Hyper-parameter tuning

  • Common parameters can also be set through methods enabling the use of SparkMLs ParamGridBuilder and CrossValidator (example). If the same parameters are passed through the args property (for instance, args="-l 0.2" and setLearningRate(0.5)) the args value will take precedence. parameter
  • learningRate
  • numPasses
  • numBits
  • l1
  • l2
  • powerT
  • interactions
  • ignoreNamespaces

Architecture

VowpalWabbit on Spark uses an optimized JNI layer to efficiently support Spark. Java bindings can be found in the VW GitHub repo.

VW's command line tool uses a two-thread architecture (1x parsing/hashing, 1x learning) for learning and inference. To fluently embed VW into the Spark ML ecosystem, the following adaptions were made:

  • VW classifier/regressor operates on Spark's dense/sparse vectors

    • Pro: best composability with existing Spark ML components.
    • Cons: due to type restrictions (for example, feature indices are Java integers), the maximum model size is limited to 30 bits.
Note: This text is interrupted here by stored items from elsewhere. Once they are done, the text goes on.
(** A bundle accepted for an environment was accepted, up to its digest, for the one before. *)
Lemma promoted_preceded h e e' b :
  predecessor e = Some e' → promoted h e b →
  ∃ h1 b1 h2 i r, h = h1 ++ Promote b i :: h2 ∧ PolicyInventory.environment i = e ∧ vetted b i
    ∧ result_of (promote b i (run begins h1)) = Some (Ok r)
    ∧ promoted h1 e' b1 ∧ PolicyBundle.digest b1 = PolicyBundle.digest b.
Proof.
  intros He (h1 & i & h2 & r & -> & Hi & Hv & Hp & Hr). unfold preceded in Hp. rewrite He in Hp.
  destruct (active_in (run begins h1) e') as [b1|] eqn:Ea; [|done]. injection Hp as Hd.
  exists h1, b1, h2, i, r. split_and!; try done. by apply active_was_promoted.
Qed.

Lemma bundles_of_app h h' : bundles_of (h ++ h') = bundles_of h ++ bundles_of h'.
Proof. apply omap_app. Qed.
One could overcome this restriction by adding type support to the classifier/regressor to directly operate on input features (strings, int, double, ...).
  • VW hashing is separated out into the VowpalWabbitFeaturizer transformer. It supports mapping Spark Dataframe schema into VW's namespaces and sparse features.
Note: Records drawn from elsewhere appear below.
(* ===== verification/DepGateProps.v ===== *)
(** * The upgrade gate

    The verdict of the gate is exactly a statement over the proposed changes and the call
    sites, and blame is put exactly where it belongs; the generated suite has one test for
    every pair of a consumer and an API; versions are read back; and two things the gate
    gets wrong: release candidates rank above their releases, and a signature does not bind
    what it signs. *)

From stdpp Require Import prelude list strings.
From Stdlib Require Import Ascii.
From S2P Require Import Prelude RustStr RustText BTreeMap DepGate DepGateFacts.

(** ** Rows of the matrix *)

(** A change and a site of the consumer that it reaches. *)
Definition concerns (sites : list site) (changes : list change) (consumer : string) (c : change) (s : site) : Prop :=
  c ∈ changes ∧ s ∈ sites ∧ CallSite.consumer s = consumer ∧ CallSite.touches s (BreakingChange.api c) = true.

(** A fatal change reaches a site of the consumer. *)
Definition breaks (sites : list site) (changes : list change) (consumer : string) : Prop :=
  ∃ c s, concerns sites changes consumer c s ∧ BreakingChange.is_fatal c = true.

Record row_of (sites : list site) (changes : list change) (x : cell) : Prop := {
  row_status : MatrixCell.status x = Incompatible ↔ breaks sites changes (MatrixCell.consumer x);
  row_compatible : MatrixCell.status x = Compatible ↔ ∀ c s, ¬ concerns sites changes (MatrixCell.consumer x) c s;
  row_causes : ∀ t, t ∈ MatrixCell.causes x ↔ ∃ c s, concerns sites changes (MatrixCell.consumer x) c s ∧ t = cause_of c;
  row_sites : ∀ l, l ∈ MatrixCell.call_sites x ↔ ∃ c s, concerns sites changes (MatrixCell.consumer x) c s ∧ l = CallSite.location s;
}.

Lemma of_consumer_true c s : of_consumer c s = true ↔ CallSite.consumer s = c.
Proof. apply String.eqb_eq. Qed.

Lemma hits_consumer sites c ch :
  hits (List.filter (of_consumer c) sites) ch = true
  ↔ ∃ s, s ∈ sites ∧ CallSite.consumer s = c ∧ CallSite.touches s (BreakingChange.api ch) = true.
Proof.
  unfold hits. rewrite existsb_exists. setoid_rewrite <- list_elem_of_In. setoid_rewrite elem_of_lfilter.
  setoid_rewrite of_consumer_true. naive_solver.
Qed.

Lemma judge_row dep sites changes c : row_of sites changes (judge dep changes (c, List.filter (of_consumer c) sites)).
Proof.
  unfold judge. destruct (judge_changes (List.filter (of_consumer c) sites) changes [] [] false) as (ev & E & _ & Hev); [constructor|].
  rewrite orb_false_r in E. destruct (foldl _ _ changes) as [[causes ev'] fatal] eqn:E'.
  injection E as -> -> ->. clear E'. cbn [app fst].
  assert (∀ t, t ∈ cause_of <$> List.filter (hits (List.filter (of_consumer c) sites)) changes
    ↔ ∃ ch s, concerns sites changes c ch s ∧ t = cause_of ch) as Hc.
  { intros t. rewrite list_elem_of_fmap. setoid_rewrite elem_of_lfilter. setoid_rewrite hits_consumer. unfold concerns. naive_solver. }
  assert (existsb (λ ch, hits (List.filter (of_consumer c) sites) ch && BreakingChange.is_fatal ch) changes = true ↔ breaks sites changes c) as Hb.
  { rewrite existsb_exists. setoid_rewrite <- list_elem_of_In. setoid_rewrite andb_true_iff. setoid_rewrite hits_consumer.
    unfold breaks, concerns. naive_solver. }
  split; cbn [MatrixCell.status MatrixCell.consumer MatrixCell.causes MatrixCell.call_sites].
  - rewrite <- Hb. destruct (existsb _ changes); [done|]. by case_bool_decide.
  - destruct (existsb _ changes) eqn:E.
    + destruct Hb as [Hb _]. destruct (Hb eq_refl) as (ch & s & Hcs & _). split; [done|]. intros Hn. by destruct (Hn ch s).
    + case_bool_decide as Hn; split; try done.
      * intros _ ch s Hcs. assert (cause_of ch ∈ cause_of <$> List.filter (hits (List.filter (of_consumer c) sites)) changes) as Hin
          by (apply Hc; eauto). rewrite Hn in Hin. by apply not_elem_of_nil in Hin.
      * intros Hx. exfalso. apply Hn. destruct (cause_of <$> _) as [|t l] eqn:El; [done|].
        destruct (proj1 (Hc t)) as (ch & s & Hcs & _); [left|]. by destruct (Hx ch s).
  - exact Hc.
  - intros l. rewrite Hev. setoid_rewrite elem_of_lfilter. setoid_rewrite of_consumer_true. unfold concerns. set_solver.
Qed.

Lemma elem_of_construct dep sites changes x :
  x ∈ construct dep sites changes ↔ ∃ c, List.filter (of_consumer c) sites ≠ [] ∧ x = judge dep changes (c, List.filter (of_consumer c) sites).
Proof.
  unfold construct. rewrite list_elem_of_fmap. split.
  - intros ([c l] & -> & [-> Hne]%(elem_of_groups _ sites)); [|apply push_sites_groups]. eauto.
  - intros (c & Hne & ->). eexists. split; [done|]. by apply (elem_of_groups _ sites); [apply push_sites_groups|].
Qed.

Lemma judge_consumer dep changes e : MatrixCell.consumer (judge dep changes e) = e.1.
Proof. unfold judge. by destruct (foldl _ _ changes) as [[? ?] ?]. Qed.

Lemma construct_rows dep sites changes x : x ∈ construct dep sites changes → row_of sites changes x.
Proof. intros (c & _ & ->)%elem_of_construct. apply judge_row. Qed.

Lemma construct_NoDup dep sites changes : NoDup (MatrixCell.consumer <$> construct dep sites changes).
Proof.
  unfold construct. rewrite <- list_fmap_compose. erewrite list_fmap_ext; [apply BTreeMap.sorted_NoDup, push_sites_groups|].
  intros i x _. simpl. apply judge_consumer.
Qed.

(** Every consumer with a site has its row. *)
Lemma construct_complete dep sites changes s :
  s ∈ sites → ∃ x, x ∈ construct dep sites changes ∧ MatrixCell.consumer x = CallSite.consumer s.
Proof.
  intros Hs. eexists. split; [apply elem_of_construct; exists (CallSite.consumer s); split; [|done]|apply judge_consumer].
  intros Hn. assert (s ∈ List.filter (of_consumer (CallSite.consumer s)) sites) as Hin
    by (apply elem_of_lfilter; by rewrite of_consumer_true). rewrite Hn in Hin. by apply not_elem_of_nil in Hin.
Qed.

Lemma elem_of_blocked dep sites changes c :
  c ∈ MatrixCell.consumer <$> blocked_consumers (construct dep sites changes) ↔ breaks sites changes c.
Proof.
  unfold blocked_consumers, with_status. rewrite list_elem_of_fmap. setoid_rewrite elem_of_lfilter. split.
  - intros (x & -> & Hx & Hst%bool_decide_eq_true_1). by apply (row_status _ _ _ (construct_rows _ _ _ _ Hx)).
  - intros Hb. destruct Hb as (ch & s & Hcs & Hf). pose proof Hcs as (Hch & Hs & Hc & Ht).
    destruct (construct_complete dep sites changes s Hs) as (x & Hx & Hxc). exists x. split; [congruence|]. split; [done|].
    apply bool_decide_eq_true_2, (row_status _ _ _ (construct_rows _ _ _ _ Hx)). exists ch, s. rewrite Hxc, Hc. done.
Qed.

Lemma NoDup_blocked dep sites changes : NoDup (MatrixCell.consumer <$> blocked_consumers (construct dep sites changes)).
Proof.
  eapply sublist_NoDup; [apply (construct_NoDup dep sites changes)|]. apply fmap_sublist.
  unfold blocked_consumers, with_status. generalize (construct dep sites changes). intros l. induction l as [|x l IH]; simpl; [done|].
  destruct (bool_decide _); by constructor.
Qed.

(** ** The verdict *)

(** What an upgrade must satisfy. *)
Record admissible (enforce : bool) (p : proposal) (elapsed : Duration) : Prop := {
  adm_major : (SemVer.major (DependencyRef.to (UpgradeProposal.dependency p))
                 <= SemVer.major (DependencyRef.from (UpgradeProposal.dependency p)))%Z;
  adm_newer : SemVer.cmp (DependencyRef.to (UpgradeProposal.dependency p)) (DependencyRef.from (UpgradeProposal.dependency p)) = Gt;
  adm_sites : UpgradeProposal.call_sites p ≠ [];
  adm_budget : enforce = true → (elapsed <= SUITE_GENERATION_BUDGET)%Z;
  adm_unbroken : ∀ c s, c ∈ UpgradeProposal.breaking_changes p → s ∈ UpgradeProposal.call_sites p →
                 BreakingChange.is_fatal c = true → CallSite.touches s (BreakingChange.api c) = false;
}.

Lemma if_nil {A} (b : bool) (x : A) : (if b then [x] else []) = [] ↔ b = false.
Proof. by destruct b. Qed.

Lemma if_not_nil {A} (b : bool) (x : A) : (if b then [] else [x]) = [] ↔ b = true.
Proof. by destruct b. Qed.

Lemma fmap_is_nil {A B} (f : A → B) l : f <$> l = [] ↔ l = [].
Proof. by destruct l. Qed.

Lemma unbroken_alt dep sites changes :
  blocked_consumers (construct dep sites changes) = []
  ↔ ∀ c s, c ∈ changes → s ∈ sites → BreakingChange.is_fatal c = true → CallSite.touches s (BreakingChange.api c) = false.
Proof.
  split.
  - intros Hn c s Hc Hs Hf. apply not_true_iff_false. intros Ht.
    assert (breaks sites changes (CallSite.consumer s)) as Hb by (exists c, s; unfold concerns; done).
    apply (elem_of_blocked dep) in Hb. rewrite Hn in Hb. by apply not_elem_of_nil in Hb.
  - intros Hu. destruct (blocked_consumers _) as [|x l] eqn:E; [done|].
    assert (breaks sites changes (MatrixCell.consumer x)) as (c & s & (Hc & Hs & _ & Ht) & Hf)
      by (apply (elem_of_blocked dep); rewrite E; left).
    by rewrite (Hu c s Hc Hs Hf) in Ht.
Qed.

Lemma reasons_nil enforce p elapsed :
  reasons_of enforce p (generate (UpgradeProposal.call_sites p) elapsed)
    (construct (DependencyRef.name (UpgradeProposal.dependency p)) (UpgradeProposal.call_sites p) (UpgradeProposal.breaking_changes p)) = []
  ↔ admissible enforce p elapsed.
Proof.
  unfold reasons_of. rewrite !app_nil, !if_nil, if_not_nil, fmap_is_nil, unbroken_alt.
  unfold SemVer.is_major_bump_from, SemVer.is_upgrade_over, GeneratedSuite.within_budget, generate.
  rewrite bool_decide_eq_false, Z.ltb_ge, andb_false_iff, negb_false_iff. cbn [GeneratedSuite.generation_time]. rewrite Z.leb_le. split.
  - intros (Hm & Hn & Hs & Hb & Hu). split; [done| |done| |done].
    + by destruct (SemVer.cmp _ _).
    + intros ->. by destruct Hb.
  - intros [Hm Hn Hs Hb Hu]. split_and!; [done|by rewrite Hn|done| |done]. destruct enforce; auto.
Qed.

Lemma slice_digest {H : Sha} `{!ShaLaws H} s : ∃ t, slice_to 12 (sha256_hex s) = Some t.
Proof.
  unfold slice_to. pose proof (sha_length s) as Hl. pose proof (sha_hex s) as Hh.
  destruct (sha256_hex s) as [|c0 [|c1 [|c2 [|c3 [|c4 [|c5 [|c6 [|c7 [|c8 [|c9 [|c10 [|c11 [|c12 rest]]]]]]]]]]]]]; try done.
  cbn [String.get]. do 12 apply Forall_cons_1, proj2 in Hh. apply Forall_cons_1, proj1 in Hh.
  assert (is_continuation c12 = false) as ->; [|eauto]. unfold is_continuation, is_hex in *.
  rewrite orb_true_iff, !andb_true_iff, !Nat.leb_le in Hh. apply andb_false_iff. left. apply Nat.leb_gt. lia.
Qed.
    - Pro: featurization can be scaled to many nodes, scale independent of distributed learning.
    - Pro: hashed features can be cached and efficiently reused when performing hyper-parameter sweeps.
    - Pro: featurization can be used for other Spark ML learning algorithms.
    - Cons: due to type restrictions (for instance, sparse indices are Java integers) the hash space is limited to 30 bits.
  • VW multi-pass training can be enabled using '--passes 4' argument or setNumPasses method. Cache file is automatically named.
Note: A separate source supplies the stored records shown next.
(* ===== verification/DeployFacts.v ===== *)
(** * A deployment on its own

    What every call does to one deployment, as a pure function of its status, and that the
    controller does this and nothing else: times apart, a deployment follows the calls that
    name it, whatever the clock, the other deployments and the order of the map. *)

From stdpp Require Import prelude gmap list strings.
From Stdlib Require Import Ascii SpecFloat.
From S2P Require Import Prelude RustStr Float64 Contract Deploy.

(** A call on the controller. *)
Inductive op : Type :=
| Create (cfg : Config.t)
| Approve (i approver : string)
| AdvanceCanary (i : string)
| AdvanceRolling (i : string)
| SwitchBlueGreen (i : string)
| UpdateFlag (i flag : string) (percent : Z)
| RollbackOp (i reason : string)
| Reconcile
| Metrics (i : string) (rate : f64) (latency healthy : Z).

(** ** What a call does to a deployment

    Auxiliary to the proofs: the effect of each call on a single status, without the times. *)

Definition succeeded (d : status) : status := Status.set_phase Succeeded d.
Definition rolled_back (reason : string) (d : status) : status :=
  Status.set_reason reason (Status.set_traffic 0 (Status.set_phase RolledBack d)).

Definition canary_percent (d : status) : Z :=
  Z.min (as_u8 (Status.current_traffic_percent d + Config.canary_step_percent (Status.config d))) 100.
Definition canary_step (d : status) : status :=
  let d' := Status.set_traffic (canary_percent d) d in
  if (100 <=? canary_percent d)%Z then succeeded d' else d'.
Definition canary_ready (d : status) : bool :=
  bool_decide (Config.strategy (Status.config d) = Canary) && bool_decide (Status.phase d = InProgress) && negb (Status.should_rollback d).

Definition rolling_replicas (d : status) : Z :=
  Z.min (u32_add (Status.healthy_replicas d) (Z.max (Config.rolling_max_surge (Status.config d)) 1)) (Config.target_replicas (Status.config d)).
Definition rolling_step (d : status) : status :=
  let target := Config.target_replicas (Status.config d) in
  let d' := Status.set_replicas (rolling_replicas d) target d in
  if (target <=? rolling_replicas d)%Z then succeeded d' else d'.
Definition rolling_ready (d : status) : bool :=
  bool_decide (Config.strategy (Status.config d) = Rolling) && negb (Status.should_rollback d).
Definition switch_ready (d : status) : bool :=
  bool_decide (Config.strategy (Status.config d) = BlueGreen) && negb (Status.should_rollback d).

Definition named (flag : string) (f : FeatureFlagRollout.t) : bool := String.eqb (FeatureFlagRollout.flag_name f) flag.
Definition flag_step (flag : string) (percent : Z) (d : status) : status :=
  let flags := Config.feature_flags (Status.config d) in
  match find_first (named flag) flags with
  | None => d
  | Some _ =>
      let d' := Status.set_config
        (Config.set_flags (update_first (named flag) (FeatureFlagRollout.set_percent (Z.min percent 100)) flags) (Status.config d)) d in
      if (100 <=? percent)%Z then succeeded d' else d'
  end.

Definition metrics_step (rate : f64) (latency healthy : Z) (d : status) : status :=
  let d := Status.set_metrics rate latency healthy d in
  Status.set_failures (if bool_decide (Status.health d = HFailed) then as_u32 (Status.consecutive_failures d + 1) else 0) d.

Definition AUTOMATED : string := "Automated rollback: health check failed".

(** What a call does to the deployment [i] with status [d]. *)
Definition step_of (i : string) (d : status) (o : op) : status :=
  match o with
  | Create _ => d
  | Approve j _ => if decide (j = i) then if bool_decide (Status.phase d = WaitingApproval) then Status.set_phase InProgress d else d else d
  | AdvanceCanary j => if decide (j = i) then if canary_ready d then canary_step d else d else d
  | AdvanceRolling j => if decide (j = i) then if rolling_ready d then rolling_step d else d else d
  | SwitchBlueGreen j => if decide (j = i) then if switch_ready d then succeeded (Status.set_traffic 100 d) else d else d
  | UpdateFlag j flag percent => if decide (j = i) then flag_step flag percent d else d
  | RollbackOp j reason => if decide (j = i) then rolled_back reason d else d
  | Reconcile => if bool_decide (Status.phase d = InProgress) && Status.should_rollback d then rolled_back AUTOMATED d else d
  | Metrics j rate latency healthy => if decide (j = i) then metrics_step rate latency healthy d else d
  end.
    • Pro: simplified usage.
    • Pro: certain algorithms (for example, l-bfgs) require a cache file when running in multi-pass node.
    • Cons: Since the cache file resides in the Java temp directory, a bottleneck may arise, depending on your node's I/O performance and the location of the temp directory.
  • VW distributed training is transparently set up and can be controlled through the input dataframes number of partitions. Similar to LightGBM all training instances must be running at the same time, thus the maximum parallelism is restricted by the number of executors available in the cluster. Under the hood, VW's built-in spanning tree functionality is used to coordinate allreduce. Required parameters are automatically determined and supplied to VW. The spanning tree coordination process is run on the driver node.

    • Pro: seamless parallelization.
    • Cons: currently barrier execution mode isn't implemented and thus if one node crashes the complete job needs to be manually restarted.